Pour ce qui nous concerne et de façon certes un peu caricaturale, nous considérons que toutes les émotions sont empreintes d’une forme de surprise, mais que toutes les surprises ne sont pas forcément des émotions. En effet, nous avons retenu que les émotions sont notamment définies par une certaine activité cognitive : appraisal pour Arnold, ou révision pour Livet par exemple, qui en souligne la dynamique : « Une situation qui est source d’émotion impose donc un premier type de révision : nous découvrons que la situation est différente du simple prolongement de nos perceptions et activités en cours. » (2000, 37-38) Pour identifier les émotions, l’indicateur général qui peut être retenu au regard de notre cadre théorique, est la « rupture » des activités en cours du sujet (cf. 3.1.3). Or, toute « rupture » ne correspond pas systématiquement à des émotions, alors que l’inverse semble toujours vérifié. Pour qu’une « rupture » puisse être considérée comme émotions, elle doit donc non seulement pouvoir être mise en lien avec une activité d’évaluation cognitive à partir de critères propres au sujet, mais également être l’objet d’une spécification singulière par et pour le sujet (Dewey, 2010, 130). Les émotions sont ainsi propres au sujet dans une situation donnée.
Par ailleurs, le sujet ne se trouve pas engagé en permanence seulement dans des opérations de comparaisons cognitives (Rimé, 2005, 32).

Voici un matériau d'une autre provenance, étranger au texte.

Lemma rated_allow_send ip (s : crawler K) :
  table_ok SEND_WINDOW_ENTRIES (send_windows s) ->
  wlp (allow_send env ip) (allowed_at (clock_at env (readings s)) ip s) s.
Proof using.
  intros Ht. unfold allow_send. set (now := clock_at env (readings s)). set (s1 := set_readings (S (readings s)) s).
  change (wlp (match dict_get ip (send_windows s) with
    | Some (start, n) =>
        if (PER_ADDRESS_WINDOW_SECONDS <=? now - start)%Z then
          remember_in send_windows set_send_windows ip (now, 1%Z) SEND_WINDOW_ENTRIES ;; mret true
        else if (PER_ADDRESS_MAX_PACKETS <=? n)%Z then mret false
        else
          modify (fun s => set_send_windows (dict_set ip (start, (n + 1)%Z) (send_windows s)) s) ;;
          assert_st (n + 1 <=? PER_ADDRESS_MAX_PACKETS)%Z ;;
          mret true
    | None => remember_in send_windows set_send_windows ip (now, 1%Z) SEND_WINDOW_ENTRIES ;; mret true
    end) (allowed_at now ip s) s1).
  destruct (dict_get ip (send_windows s)) as [[start n]|] eqn:Hg.
  - destruct (Z.leb_spec PER_ADDRESS_WINDOW_SECONDS (now - start)) as [Hle|Hlt].
    { apply (open_window now ip s1 (readings s)); [done|done|]. intros start' n' Hg'. simpl in Hg'.
      rewrite Hg in Hg'. by injection Hg' as <- <-. }
    destruct (Z.leb_spec PER_ADDRESS_MAX_PACKETS n) as [Hfull|Hroom]; [by apply (conj eq_refl)|].
    do 2 apply wlp_bind. apply wlp_assert. intros _. split; [done|]. split; [done|]. simpl.
    destruct Ht as [Hwf Hlen]. assert (length (dict_set ip (start, (n + 1)%Z) (send_windows s)) = length (send_windows s)) as Hl.
    { rewrite length_dict_set. by rewrite (proj2 (dict_has_get ip (send_windows s))) by eauto. }
    split; [split; [by apply dict_set_wf|by rewrite Hl]|]. rewrite Hl. split; [done|]. intros _ Hrate.
    destruct (rate_ok_put now ip start (n + 1) (datagrams s) (send_windows s)
      (dict_set ip (start, (n + 1)%Z) (send_windows s)) Hrate) as [H1 H2]; [| | |by split].
    + specialize (Hrate ip). rewrite Hg in Hrate. by apply in_window_send.
    + apply dict_get_set_eq.
    + intros ip' Hne. by rewrite dict_get_set_ne.
  - apply (open_window now ip s1 (readings s)); [done|done|]. intros start' n' Hg'. simpl in Hg'. congruence.
Qed.

Lemma frames_rated {A} (m : ST (crawler K) A) :
  (forall s, table_ok SEND_WINDOW_ENTRIES (send_windows s) -> wlp m (fun _ => rated s) s) -> frames rated m.
Proof using.
  intros Hm s. unfold wlp. destruct (m s) as [[a s']|] eqn:Hs; [|done]. intros Ht.
  specialize (Hm s Ht). unfold wlp in Hm. rewrite Hs in Hm. by apply Hm.
Qed.

Lemma rated_send_message n m addr : frames rated (send_message env cfg n m addr).
Proof using Hclock.
  apply frames_rated. intros s Ht. unfold send_message. apply wlp_bind, wlp_assert. intros _. apply wlp_bind.
  change (wlp (allowed ← allow_send env addr.1;
    if negb allowed then count packets_throttled 1 ;; mret false
    else
      payload ← lift (encode_bencode (PDict m));
      fails ← reading (send_fails env);
      if (fails : bool) then mret false
      else
        modify (fun s' => set_datagrams
          (datagrams s' ++ [Datagram_sent (clock_at env (readings s)) n payload addr]) s') ;;
        count packets_sent 1 ;;
        sent ← gets (fun s => stats s packets_sent);
        assert_st (1 <=? sent)%Z ;;
        mret true) (fun _ => rated s) s).
  apply wlp_bind. eapply wlp_mono; [by apply rated_allow_send|]. intros allowed s1 (Hd & Hr & Ht1 & Hl & Hok).
  assert (forall s2, send_windows s2 = send_windows s1 -> readings s1 <= readings s2 ->
    (length (send_windows s1) < SEND_WINDOW_ENTRIES ->
     rate_ok (clock_at env (readings s)) (datagrams s) (send_windows s) ->
     rate_ok (clock_at env (readings s)) (datagrams s2) (send_windows s1)) -> rated s s2) as Hfinish.
  { intros s2 Hw2 Hr2 Hrate _. rewrite Hw2. split; [done|]. split; [lia|]. split; [done|]. intros Hlt Hrs.
    eapply rate_ok_later; [apply (Hclock (readings s)); lia|auto]. }
  destruct allowed; simpl negb; cbv iota.
  2: { apply wlp_bind. unfold count. apply Hfinish; [done|done|]. intros Hlt Hrs. simpl. rewrite Hd. by apply Hok. }
  apply wlp_bind, wlp_lift. intros payload _. apply wlp_bind. unfold reading at 1.
  change (wlp (if send_fails env (readings s1) then mret false
    else
      modify (fun s' => set_datagrams
        (datagrams s' ++ [Datagram_sent (clock_at env (readings s)) n payload addr]) s') ;;
      count packets_sent 1 ;;
      sent ← gets (fun s => stats s packets_sent);
      assert_st (1 <=? sent)%Z ;;
      mret true) (fun _ => rated s) (set_readings (S (readings s1)) s1)).
  destruct (send_fails env (readings s1)).
  { apply Hfinish; [done|simpl; lia|]. intros Hlt Hrs. simpl. rewrite Hd. by apply Hok. }
  do 4 apply wlp_bind. apply wlp_assert. intros _. apply Hfinish; [done|simpl; lia|]. intros Hlt Hrs. simpl.
  rewrite Hd. by apply Hok.
Qed.
#[local] Hint Resolve rated_send_message : frames.

(** ** Every method *)

Lemma rated_send_find_node n x : frames rated (send_find_node env cfg n x).
Proof using Hclock. unfold send_find_node, urandom. frames_steps. Qed.
#[local] Hint Resolve rated_send_find_node : frames.

Lemma rated_send_sample_infohashes n x : frames rated (send_sample_infohashes env cfg n x).
Proof using Hclock. unfold send_sample_infohashes, urandom. frames_steps. Qed.
#[local] Hint Resolve rated_send_sample_infohashes : frames.

Lemma rated_pick_node_socket f : frames rated (pick_node_socket f).
Proof using Hclock. unfold pick_node_socket. frames_steps. Qed.
#[local] Hint Resolve rated_pick_node_socket : frames.

Lemma rated_send_crawl_query x : frames rated (send_crawl_query env cfg x).
Proof using Hclock. unfold send_crawl_query, read_clock. frames_steps. Qed.
#[local] Hint Resolve rated_send_crawl_query : frames.

Lemma rated_send_lookup_query t x h : frames rated (send_lookup_query env cfg t x h).
Proof using Hclock. unfold send_lookup_query. frames_steps. Qed.
#[local] Hint Resolve rated_send_lookup_query : frames.

Lemma rated_deliver e : frames rated (deliver env cfg e).
Proof using Hclock. unfold deliver, call_catalog. frames_steps. Qed.
#[local] Hint Resolve rated_deliver : frames.

Lemma rated_run_lookups {A} (m : ST manager A) : frames rated (run_lookups env cfg m).
Proof using Hclock. unfold run_lookups. frames_steps. Qed.
#[local] Hint Resolve rated_run_lookups : frames.

Lemma rated_add_node id a : frames rated (add_node cfg id a).
Proof using Hclock. unfold add_node. frames_steps. Qed.
#[local] Hint Resolve rated_add_node : frames.

Lemma rated_record_hash h source peer : frames rated (record_hash h source peer).
Proof using Hclock. unfold record_hash, call_catalog. frames_steps. Qed.
#[local] Hint Resolve rated_record_hash : frames.

Lemma rated_handle_samples d a sender : frames rated (handle_samples env d a sender).
Proof using Hclock. unfold handle_samples, call_catalog, read_clock. frames_steps. Qed.
#[local] Hint Resolve rated_handle_samples : frames.

Lemma rated_add_response_nodes d : frames rated (add_response_nodes cfg d).
Proof using Hclock. unfold add_response_nodes. frames_steps. Qed.
#[local] Hint Resolve rated_add_response_nodes : frames.

Lemma rated_handle_response m a : frames rated (handle_response env cfg m a).
Proof using Hclock. unfold handle_response, read_clock. frames_steps. Qed.
#[local] Hint Resolve rated_handle_response : frames.

Lemma rated_handle_error m a n : frames rated (handle_error env cfg m a n).
Proof using Hclock. unfold handle_error, read_clock. frames_steps. Qed.
#[local] Hint Resolve rated_handle_error : frames.

Lemma rated_ping_query t id a n : frames rated (handle_ping_query env cfg t id a n).
Proof using Hclock. unfold handle_ping_query. frames_steps. Qed.
#[local] Hint Resolve rated_ping_query : frames.

Lemma rated_find_node_query t id a n : frames rated (handle_find_node_query env cfg t id a n).
Proof using Hclock. unfold handle_find_node_query. frames_steps. Qed.
#[local] Hint Resolve rated_find_node_query : frames.

Lemma rated_read_info_hash t args a n : frames rated (read_info_hash env cfg t args a n).
Proof using Hclock. unfold read_info_hash. frames_steps. Qed.
#[local] Hint Resolve rated_read_info_hash : frames.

En tant qu’être incarné, il se trouve simultanément et continuellement engagé, également, dans une activité subjectivante de son environnement, dont nous avions souligné la place importante qu’y prennent la corporéité et la perception sensible (Böhle & Milkau, 1998). Une implication pratique s’y dégage : rendre compte de la part cognitive et corporelle d’émotions situées nous amène à prévoir l’utilisation de deux méthodes croisées. Le recueil de verbalisations sur les émotions (avec toutes les limites déjà soulignées) et l’accès aux émotions par l’observation directe. Dans le cadre de l’observation directe des émotions, nous proposons de préciser l’indicateur général de « rupture » dans les activités du sujet. En proie à des émotions (augmentation d’intensité), les activités comportementales du sujet peuvent être, à cette occasion, l’objet de « discontinuités ». Le choix du mot « discontinuités » renvoie en creux à l’existence de processus permanents en cours. Processus qui sont donc l’objet de rupture ce qui implique « une discontinuité » (Livet, 2002b, 58). Les modifications de ces processus continus, touchant notamment au comportement du sujet, sont l’objet de nos observations. Nous nous appuyons sur ce modèle pour réaliser nos observations multimodales comportementales. En revanche, nous n’employons pas systématiquement le mot « geste » car il est associé à une certaine intentionnalité de la part du sujet comme le souligne Merleau- Ponty (1945, 215-216) : « Le sens des gestes n’est pas donné mais compris, c’est-à-dire ressaisi par un acte du spectateur. (…). La communication ou la compréhension des gestes s’obtient par la réciprocité de mes intentions et des gestes d’autrui, de mes gestes et des intentions lisibles dans la conduite d’autrui. (…). Le geste est devant moi comme une question. »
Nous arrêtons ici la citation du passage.